细胞传代实验原理:当培养的细胞增殖达到一定密度后,将会出现密度抑制现象,表现为细胞的生长和分裂速度逐渐减慢,甚至停止。贴壁细胞会在培养瓶中长成致密单层 (悬浮细胞会充满整个体积的培养液),铺满培养瓶底部,此时如果不及时进行分装再培养,即传代培养,细胞将逐渐走向衰老、死亡,将培养的细胞从一个容器以适当比率转移到其他容器中扩大培养,称为传代培养。细胞在培养过程中不断增殖,培养皿/瓶空间有限,当细胞接触过密,生长就会受到抑制,影响细胞状态,因此我们要把其中一部分细胞分到别的培养皿/瓶里。
一、 贴壁细胞传代(以一个T25瓶为例)
1、 吸出原培养液;
2、 加入2ml左右PBS,轻轻晃动培养瓶润洗细胞,吸出PBS丢弃;
3、 加入1ml左右胰酶,轻轻晃动培养瓶使之浸润所有细胞,放入培养箱消化;
4、 消化时间跟据细胞特性有所不同,显微镜下看到细胞块中间的细胞明显分离变圆,侧立培养瓶细胞可以滑落时可终止消化,全程不要拍打培养瓶;
5、 加入3ml含血清的培养基终止消化,吹打细胞使之脱落并在液体里反复吹打使细胞,使之尽量呈单颗细胞的悬浮液,这时可以在显微镜看下;
6、 收集细胞悬液离心,1200rpm(约250g) 3分钟,离心完吸出上清丢弃。

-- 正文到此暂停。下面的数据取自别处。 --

(** The label that goes out, reversed, begins with the code of the interface the
    packet came from, and leads to the reversal of the label it came with. *)
Lemma reversed_hop s d label b :
  fits 64 label -> 0 <= s < NumberCompress_INTERFACES -> width_ok b ->
  NumberCompress_bitsUsedForNumber s <= b ->
  label mod 2 ^ b = NumberCompress_getCompressed d b ->
  let reply := Bits_bitReverse64
    (Z.lor (Z.shiftr label b) (Bits_bitReverse64 (NumberCompress_getCompressed s b))) in
  reply mod 2 ^ b = NumberCompress_getCompressed s b /\
  (s = 1 -> label < 2 ^ 60 -> reply mod 2 ^ (b + 4) = 1) /\
  Z.lor (Z.shiftr reply b) (Bits_bitReverse64 (NumberCompress_getCompressed d b))
  = Bits_bitReverse64 label.
Proof.
  intros Hl Hs Hw Hsb Hc reply. pose proof (width_bounds b Hw).
  pose proof (code_bound s b Hs Hw Hsb) as Hcs.
  assert (Hr : reply = NumberCompress_getCompressed s b
                       + 2 ^ b * (Bits_bitReverse64 label mod 2 ^ (64 - b)))
    by (apply reversed_label; (done || lia)).
  split_and!.
  - rewrite Hr, (Z.mul_comm (2 ^ b)), Z.mod_add, Z.mod_small by lia. done.
  - intros -> Hlt. rewrite Hr. change (NumberCompress_getCompressed 1 b) with 1.
    assert (H16 : (Bits_bitReverse64 label mod 2 ^ (64 - b)) mod 2 ^ 4 = 0).
    { apply Z.bits_inj'. intros i Hi. rewrite Z.bits_0, !Z.testbit_mod_pow2 by lia.
      destruct (Z.ltb_spec i 4); [|done]. rewrite Bits_bitReverse64_testbit by lia.
      rewrite (fits_testbit 60 label) by (unfold fits in *; lia). by rewrite andb_false_r. }
    apply Z.div_exact in H16; [|lia]. rewrite H16, Z.mul_assoc, <- Z.pow_add_r by lia.
    rewrite (Z.mul_comm (2 ^ (b + 4))), Z.mod_add by lia. apply Z.mod_small.
    split; [lia|]. apply Z.pow_gt_1; lia.
  - rewrite <- Hc, Hr. rewrite Z.shiftr_div_pow2, (Z.mul_comm (2 ^ b)), Z.div_add, Z.div_small by lia.
    apply reversed_twice; [done|lia].
Qed.

(** What remains of the label behind the first code. *)
Lemma next_label label c c' b n rest :
  0 <= b -> 0 <= n -> b + n <= 64 -> 0 <= c < 2 ^ b -> 0 <= c' < 2 ^ b ->
  label mod 2 ^ (b + n) = c + 2 ^ b * rest ->
  Z.lor (Z.shiftr label b) (Bits_bitReverse64 c') mod 2 ^ n = rest.
Proof.
  intros Hb Hn Hbn Hc Hc' Hl.
  assert (Hr : label / 2 ^ b mod 2 ^ n = rest).
  { rewrite Z.pow_add_r, Z.rem_mul_r in Hl by lia.
    pose proof (Z.mod_pos_bound label (2 ^ b) ltac:(lia)). nia. }
  rewrite <- Hr. apply Z.bits_inj'. intros i Hi.
  rewrite !Z.testbit_mod_pow2, Z.lor_spec, <- Z.shiftr_div_pow2 by lia.
  destruct (Z.ltb_spec i n); [|done]. cbn [andb].
  rewrite Bits_bitReverse64_testbit, (fits_testbit b c') by (done || lia). by rewrite orb_false_r.
Qed.

(** ** Paths *)

Lemma carry_app a b m :
  carry (a ++ b) m = (r ← carry a m; match r with Some m => carry b m | None => Ret None end).
Proof.
  revert m. induction a as [|h a IH]; intros m; [done|]. cbn [app carry].
  destruct (receiveMessage _ _ _) as [[[[d u] out]|]|why]; [|done..]. cbn [mbind Er_bind].
  destruct (d =? hop_out h); [apply IH|done].
Qed.

(** One hop of a path: the packet goes on with the label of the remaining path,
    and the reply comes back with the label restored. *)
Lemma hop_there_and_back hp hops m pre h payload post :
  hop_live hp -> path_bits (hp :: hops) <= 60 -> Forall hop_live hops ->
  (hop_out hp = 1 -> hops = []) -> (hop_in hp = 1 -> label_of h < 2 ^ 60) ->
  SwitchHeader_wf h -> msg_view m pre (SwitchHeader_bytes h ++ payload) post ->
  label_of h mod 2 ^ (path_bits (hp :: hops) + 4) = path_label (hp :: hops) ->
  SwitchHeader_getLabelShift h + hop_bits hp <= 63 ->
  exists out h',
    carry [hp] m = Ret (Some out) /\ msg_view out pre (SwitchHeader_bytes h' ++ payload) post /\
    SwitchHeader_wf h' /\ SwitchHeader_getLabelShift h' = SwitchHeader_getLabelShift h + hop_bits hp /\
    label_of h' mod 2 ^ (path_bits hops + 4) = path_label hops /\
    forall reply rpre rh rpayload rpost,
      SwitchHeader_wf rh -> msg_view reply rpre (SwitchHeader_bytes rh ++ rpayload) rpost ->
      label_of rh = Bits_bitReverse64 (label_of h') ->
      SwitchHeader_getLabelShift rh + hop_bits hp <= 63 ->
      exists rout rh',
        carry [turn hp] reply = Ret (Some rout) /\
        msg_view rout rpre (SwitchHeader_bytes rh' ++ rpayload) rpost /\ SwitchHeader_wf rh' /\
        label_of rh' = Bits_bitReverse64 (label_of h) /\
        SwitchHeader_getLabelShift rh' = SwitchHeader_getLabelShift rh + hop_bits hp.
Proof.
  intros [Hi Ho] Hp Hlive Hlast Hin Hh Hv Hl Hshift. destruct hp as [core s d].
  cbn [path_bits path_label hop_core hop_in hop_out] in *.
  assert (Hw : width_ok (hop_bits (mkHop core s d))) by apply hop_width.
  set (b := hop_bits (mkHop core s d)) in *.
  pose proof (width_bounds b Hw) as Hb4. pose proof (path_bits_nonneg hops) as Hpn.
  pose proof (path_label_bound hops Hlive) as Hpl.
  destruct (code_bound d b (live_range _ _ Ho) Hw ltac:(unfold b, hop_bits; cbn; lia)) as [Hc1 Hc2].
  assert (Hc : label_of h mod 2 ^ b = NumberCompress_getCompressed d b).
  { rewrite (mod_pow2_low _ b (b + path_bits hops + 4) _ ltac:(lia) Hl), (Z.mul_comm (2 ^ b)), Z.mod_add by lia.
    by apply Z.mod_small. }
  assert (H1 : d = 1 -> label_of h mod 2 ^ (b + 4) = 1).
  { intros Hd. rewrite (Hlast Hd), Hd in Hl. cbn [path_bits path_label] in Hl.
    rewrite Z.mul_0_r, !Z.add_0_r in Hl. exact Hl. }
  destruct (forward_hop core s d m pre h payload post Hi Ho Hh Hv Hc H1 Hshift)
    as (out & h' & user & Hr & Hv' & Hh' & Hl' & Hs').
  change (Z.max _ _) with b in *.
  exists out, h'. cbn [carry hop_core hop_in hop_out]. rewrite Hr. cbn [mbind Er_bind]. rewrite Z.eqb_refl.
  destruct (reversed_hop s d (label_of h) b (label_of_fits h) (live_range _ _ Hi) Hw
              ltac:(unfold b, hop_bits; cbn; lia) Hc) as (Hr1 & Hr2 & Hr3).
  split_and!; try done.
  - rewrite Hl'. apply (next_label _ (NumberCompress_getCompressed d b)); try lia.
    + apply (code_bound s b (live_range _ _ Hi) Hw). unfold b, hop_bits. cbn. lia.
    + by rewrite Z.add_assoc.
  - intros reply rpre rh rpayload rpost Hrh Hrv Hrl Hrs. rewrite <- Hl' in Hr1, Hr2, Hr3.
    rewrite <- Hrl in Hr1, Hr2, Hr3.
    pose proof (forward_hop core d s reply rpre rh rpayload rpost Ho Hi Hrh Hrv) as Hq.
    rewrite (Z.max_comm (NumberCompress_bitsUsedForNumber d)) in Hq. change (Z.max _ _) with b in Hq.
    destruct Hq as (rout & rh' & u' & Hq & Hqv & Hqh & Hql & Hqs); [done|intros ->; auto|done|].
    exists rout, rh'. cbn [carry turn hop_in hop_out hop_core]. rewrite Hq. cbn [mbind Er_bind]. rewrite Z.eqb_refl.
    by rewrite Hql.
Qed.

Definition may_start (hops : list hop) (label : Z) : Prop :=
  match hops with hp :: _ => hop_in hp = 1 -> label < 2 ^ 60 | [] => True end.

7、 加入新鲜培养基,吹打几下混匀细胞即可,按需接种到新培养瓶,补足培养基,拧松瓶盖或使用透气瓶盖进行培养。
8、 检查培养箱二氧化碳,温度和水盘。
二、 悬浮细胞传代(以一个T25瓶为例)
1、 轻轻吹散悬浮细胞,部分贴壁松散的悬浮细胞可直接吹打培养瓶底部使细胞悬浮,收集细胞悬液到无菌离心管中,离心1200rpm(约250g) 3分钟,离心完毕吸出上清丢弃;
2、 加入适量新鲜培养基重悬细胞,按比例接种至培养瓶(接种比例按实际情况,不确定可计数后再接种);
3、 常规细胞推荐以3~5×105cells/ml传代,长到2×106cells/ml传出;
4、 建议刚开始几代计数后传代,后面可以根据经验按比例传代。
三、 半贴壁半悬浮细胞传代(以一个T25瓶为例)
1、 培养液(含悬浮的细胞):用移液器吸出培养液转移到无菌离心管中;
2、 贴壁部分:用1ml PBS洗细胞,吸出PBS放入到第1步装有培养液的离心管中收集(不要直接丢弃,里面有细胞);
3、 培养瓶加入胰酶1ml,放入培养箱静置消化;
4、 消化时间跟据细胞特性有所不同,显微镜下看到细胞明显收缩变圆,侧立培养瓶细胞可以滑落时可终止消化,全程不要拍打培养瓶;
5、 用3ml含血清的培养基终止消化,将消化下来的细胞悬液吹散细胞后收集到第1步的离心管;
6、 将离心管在1200rpm(约250g) 3min离心,离心完毕弃掉上清,加入新的培养基重悬,按实际情况分瓶,放入培养箱培养。
温馨提示:
1、 每丢弃一个液体前都要想一下里面有没有可能有细胞,避免丢失细胞。
2、 细胞种类、细胞密度、细胞状态、甚至胰酶的品牌,均影响到细胞的消化时间,所以消化的时候不要只看时间,以显微镜下细胞的状态来确定消化终点,部分难消化的细胞消化时间甚至可以长达15分钟。
3、 细胞的传代比例通常说的是等体积的容器,不同容器需要换算;例如:一个T25培养瓶的细胞传到一个10cm培养皿里面,虽然是1传1.但是比例可不是1:1;T25瓶底面积25cm2.10cm培养皿底面积约为55cm²(10cm的培养皿指的是培养皿的外径,而培养皿的内径约为8.4cm,故根据内径可求出其底面积为55cm²),所以实际传代比例为1:2.2.
4、 在有关离心机的实验中,标准的离心条件应该是用RCF(relative centnifugal fieldt)来衡量,而在实际大家实验过程中,往往习惯用rmp即每分钟转速来表示;RCF即表示相对离心场,以重力加速度g(980.66cm/s2)的倍数来表示;RCF=1.119×10-5×(rpm)2×r(其中r表示离心机转轴中心与离心管中心的距离,单位为cm);所以每个实验室离心机转速设置是不一样的,常规建议1200rpm 大约250g。